Please take the records that follow and repeat exactly the lines starting with the line with "- apply mapM_Ok_lookup." and going on through the line with "rewrite list_lookup_insert_eq in".

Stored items
■ ■ ■ ■ ■

(** On [noise_model]: overwriting the magnitude of component [0]. *)
Lemma set_param_read_back_witness :
  ∃ self', set_param 0 "magnitude" (Arr1 [2%float]) noise_model = Ok self'
    ∧ pval self' 0 "magnitude" = Some (Arr1 [2%float])
    ∧ pval self' 0 "variance" = pval noise_model 0 "variance"
    ∧ length (params self') = 2%nat.
Proof.
  eexists. split; [reflexivity|].
  destruct (set_param_read_back noise_model _ 0 "magnitude" (Arr1 [2%float]) eq_refl)
    as (Hval & Hrest & Hlen & _).
  split; [exact Hval|]. split; [|exact Hlen].
  apply Hrest. right. discriminate.
Defined.

(** The list of the comprehension after a [set_param]. *)
Lemma across_list_after_set {D F : Type} (self self' : model D F)
    (q : Z) (key : string) (val : ndarray F) (across : list (ndarray F)) :
  set_param q key val self = Ok self' →
  across_list key self = Ok across →
  across_list key self' = Ok (<[Z.to_nat q := val]> across)
  ∧ ∀ key', key' ≠ key → across_list key' self' = across_list key' self.
Proof.
  intros Hset Hacross.
  assert (Q self' = Q self) as HQ.
  { by apply set_param_Ok in Hset as (_ & pq & _ & _ & ->). }
  unfold across_list in *. rewrite HQ. split.
  - apply mapM_Ok_lookup. apply mapM_Ok_lookup in Hacross.
    apply Forall2_same_length_lookup. split.
    + rewrite length_insert. by eapply Forall2_length.
    + intros k x y Hx Hy. apply lookup_seq in Hx as [-> Hk].
      apply param_Ok. rewrite (pval_set_param q key val self self' _ _ Hset).
      destruct (decide (k = Z.to_nat q)) as [->|Hne].
      * rewrite decide_True by done.
        rewrite list_lookup_insert_eq in Hy; [congruence|].
        apply lookup_lt_Some in Hy. by rewrite length_insert in Hy.
      * rewrite decide_False by (intros [? _]; done).
        rewrite list_lookup_insert_ne in Hy by done.
        apply param_Ok.
        apply (Forall2_lookup_lr (λ x y, param self x key = Ok y) _ _ k k y Hacross);
          [by apply lookup_seq | exact Hy].
  - intros key' Hne.
    assert (∀ k, param self' k key' = param self k key') as Hext.
    { intros k. unfold param, component, getkey.
      apply set_param_Ok in Hset as (Hq & pq & Hpq & _ & ->). simpl.
      destruct (decide (k = Z.to_nat q)) as [->|Hk].
      - rewrite list_lookup_insert_eq by lia. rewrite Hpq. simpl.
        by rewrite lookup_insert_ne.
      - by rewrite list_lookup_insert_ne. }
    clear Hacross. induction (Py.range (Q self)) as [|k ks IH]; [done|].
    change (mapM ?f (k :: ks)) with (y ← f k; l ← mapM f ks; mret (y :: l)).
    cbv beta. rewrite Hext. destruct (param self k key'); simpl; [|done].
    by rewrite IH.
Qed.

■ ■ ■ ■ ■

== TASK RESULT ==
  - apply mapM_Ok_lookup. apply mapM_Ok_lookup in Hacross.
    apply Forall2_same_length_lookup. split.
    + rewrite length_insert. by eapply Forall2_length.
    + intros k x y Hx Hy. apply lookup_seq in Hx as [-> Hk].
      apply param_Ok. rewrite (pval_set_param q key val self self' _ _ Hset).
      destruct (decide (k = Z.to_nat q)) as [->|Hne].
      * rewrite decide_True by done.
        rewrite list_lookup_insert_eq in Hy; [congruence|].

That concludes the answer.